> _The task_
From the listing below, tally the lines that include "Hraise". Return only the total.
Records for the task Start Marker
Lemma wp_targets_planned {P A} targets dir (mk : string → bool → P) (k : P → AM A) (Q : outcome ActiveExc A → ActiveWorld → Prop) w :
  (∀ e w', w'.(scans) = w.(scans) → Q (Raise e) w') →
  (∀ file b w', w'.(scans) = w.(scans) → w'.(runtime_files) !! file = Some (target_text targets) → wp (k (mk file b)) Q w') →
  wp (file ← write_target_file targets dir; plan ← plan_of settings (mk file); k plan) Q w.
Proof.
  intros Hraise Hk. apply wp_bind. eapply wp_mono; [apply wp_write_target_file|].
  intros [file|e] w1 [E1 Hfile]; [|by apply Hraise].
  apply wp_bind. eapply wp_mono; [apply wp_plan_of|]. intros [plan|e] w2 [[E2 F2] Hplan]; [|apply Hraise; congruence].
  destruct Hplan as [b ->]. apply (Hk file); congruence.
Qed.

(** ** The scans that follow host discovery *)

Section follow_up.
Context (scope : ValidatedScope) (resolved : ResolvedScope) (profile : ActiveScanProfile) (dir : string).
Context (d : NmapScanDocument).

#[local] Abbreviation timeout := profile.(profile_timeout).

(** A scan of the live targets of the discovery report [d]; or, after a sweep among the
    scans [l] that left a report, of its open ports on its hosts that have one. *)
Inductive follow_up (l : list Scan) : Scan → Prop :=
  | follow_tcp file b sc :
      profile.(profile_name) ≠ DEEP →
      scan_of (tcp_scan_plan scope resolved profile (xml_file dir "tcp-scan.xml") file b) timeout (live_targets d) sc →
      follow_up l sc
  | follow_sweep file b sc :
      profile.(profile_name) = DEEP →
      scan_of (tcp_sweep_plan scope resolved profile (xml_file dir "tcp-sweep.xml") file b) timeout (live_targets d) sc →
      follow_up l sc
  | follow_fingerprint file b sweep_file b' sweep found plan sc :
      profile.(profile_name) = DEEP → sweep ∈ l →
      let sweep_plan := tcp_sweep_plan scope resolved profile (xml_file dir "tcp-sweep.xml") sweep_file b' in
      scan_of sweep_plan timeout (live_targets d) sweep → reports sweep_plan sweep found →
      tcp_fingerprint_plan scope resolved profile (xml_file dir "tcp-fingerprint.xml") file b
        (open_tcp_ports (Some found)) = Some plan →
      scan_of plan timeout (targets_with_open_tcp (Some found)) sc →
      follow_up l sc
  | follow_udp file b plan sc :
      udp_scan_plan scope resolved profile (xml_file dir "udp-scan.xml") file b = Some plan → plan.(plan_args) ≠ [] →
      scan_of plan timeout (live_targets d) sc →
      follow_up l sc.

Lemma follow_up_mono l l' sc : (∀ x, x ∈ l → x ∈ l') → follow_up l sc → follow_up l' sc.
Proof. intros Hl [| | |]; [eapply follow_tcp|eapply follow_sweep|eapply follow_fingerprint|eapply follow_udp]; eauto. Qed.

(** From [n] scans on, everything that is scanned follows the discovery. *)
Definition follows (n : nat) (w w' : ActiveWorld) : Prop :=
  (n <= length w.(scans))%nat → ∃ ls, w'.(scans) = w.(scans) ++ ls ∧ Forall (follow_up (drop n w'.(scans))) ls.

#[export] Instance follows_preorder n : PreOrder (follows n).
Proof.
  split.
  - intros w _. exists []. by rewrite app_nil_r.
  - intros w1 w2 w3 H12 H23 Hn. destruct (H12 Hn) as (l1 & E1 & F1).
    destruct H23 as (l2 & E2 & F2); [rewrite E1, length_app; lia|].
    exists (l1 ++ l2). split; [by rewrite E2, E1, app_assoc|]. apply Forall_app. split; [|done].
    eapply Forall_impl; [exact F1|]. intros sc. apply follow_up_mono. intros x Hx.
    rewrite E2, drop_app. apply elem_of_app. by left.
Qed.

Lemma quiet_follows {A} n (m : AM A) : along quiet m → along (follows n) m.
Proof. intros Hm w _. exists []. rewrite app_nil_r. split; [apply Hm|constructor]. Qed.

(** One step whose scan, if any, follows. *)
Lemma follows_step n plan targets document ls w w' :
  w'.(scans) = w.(scans) ++ ls → step_scans plan timeout targets document ls →
  (∀ l sc, (∀ x, x ∈ drop n w.(scans) → x ∈ l) → scan_of plan timeout targets sc → follow_up l sc) → follows n w w'.
Proof.
  intros E [[-> _]|(sc & -> & Hsc & _)] Hf _; eexists; (split; [exact E|]); [constructor|].
  apply Forall_singleton, Hf; [|done]. intros x Hx. rewrite E, drop_app. apply elem_of_app. by left.
Qed.

Lemma tcp_scan_file xml file b : (tcp_scan_plan scope resolved profile xml file b).(target_file) = file.
Proof. unfold tcp_scan_plan. by repeat case_match. Qed.

(** A scan that follows, whatever comes of it. *)
Lemma follows_scan {A} n plan callback l targets (k : NmapRun * Ledger → AM A) w :
  w.(runtime_files) !! plan.(target_file) = Some (target_text targets) →
  (∀ l sc, (∀ x, x ∈ drop n w.(scans) → x ∈ l) → scan_of plan timeout targets sc → follow_up l sc) →
  (∀ run l' ls w', w'.(scans) = w.(scans) ++ ls → step_scans plan timeout targets run.(nmap_document) ls → follows n w' (k (run, l') w').2) →
  follows n w ((scan_and_ingest settings vendors parse_xml json_float audit_id job_id plan timeout callback l ≫= k) w).2.
Proof.
  intros Hfile Hf Hk. apply (wp_bind _ _ (fun _ w' => follows n w w')). eapply wp_mono; [by apply (wp_scan_and_ingest _ _ _ _ targets)|].
  intros r w1 (ls & E & Hnone & Hr). assert (follows n w w1) as Hw by (eapply follows_step; eauto).
  destruct r as [[run l']|e]; [|done]. unfold wp. etrans; [exact Hw|]. eauto.
Qed.

Lemma follows_quiet {A B} n (m : AM A) (k : A → AM B) w :
  along quiet m → (∀ a w', w'.(scans) = w.(scans) → follows n w' (k a w').2) → follows n w ((m ≫= k) w).2.
Proof.
  intros Hm Hk. apply (along_then (follows n)); [by apply quiet_follows|]. intros a w' E. apply Hk.
  destruct (Hm w) as [Es _]. by rewrite E in Es.
Qed.

(** Targets written and a plan made before it. *)
Lemma follows_planned {P A} n targets (mk : string → bool → P) (k : P → AM A) w :
  (∀ file b w', w'.(scans) = w.(scans) → w'.(runtime_files) !! file = Some (target_text targets) → follows n w' (k (mk file b) w').2) →
  follows n w ((file ← write_target_file targets dir; plan ← plan_of settings (mk file); k plan) w).2.
Proof.
  intros Hk. assert (∀ w', w'.(scans) = w.(scans) → follows n w w') as Hsame.
  { intros w' E _. exists []. by rewrite app_nil_r. }
  apply (wp_targets_planned targets dir mk k (fun _ w' => follows n w w')).
  - intros e w' E. by apply Hsame.
  - intros file b w' E Hfile. unfold wp. etrans; [by apply Hsame|]. by apply (Hk file).
Qed.

Lemma single_tcp_follows n l :
  profile.(profile_name) ≠ DEEP →
  along (follows n) (_run_single_tcp settings vendors parse_xml json_float audit_id job_id scope resolved profile dir
                       (live_targets d) l).
Proof.
  intros Hdeep. unfold _run_single_tcp. apply along_bind; [apply _|apply quiet_follows, quiet_progress|intros _].
  intros w. apply follows_planned. intros file b w1 _ Hfile.
  apply (follows_scan _ _ _ _ (live_targets d)); [by rewrite tcp_scan_file| |].
  { intros l' sc _. by apply follow_tcp. }
  intros run l' ls w2 _ _. cbv beta iota. revert w2. change (along (follows n) (progress 70 "fingerprinting_services" "Fingerprinting services";;
    mret (tcp_scan_plan scope resolved profile (xml_file dir "tcp-scan.xml") file b, l'))).
  apply along_bind; [apply _|apply quiet_follows, quiet_progress|]. intros; apply along_ret; apply _.
Qed.

Lemma fingerprint_plan_some xml file b ports :
  ports ≠ [] → ∃ plan, tcp_fingerprint_plan scope resolved profile xml file b ports = Some plan ∧ plan.(target_file) = file.
Proof. intros Hp. destruct ports; [done|]. by eexists. Qed.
Records for the task End Marker
> _Result_
3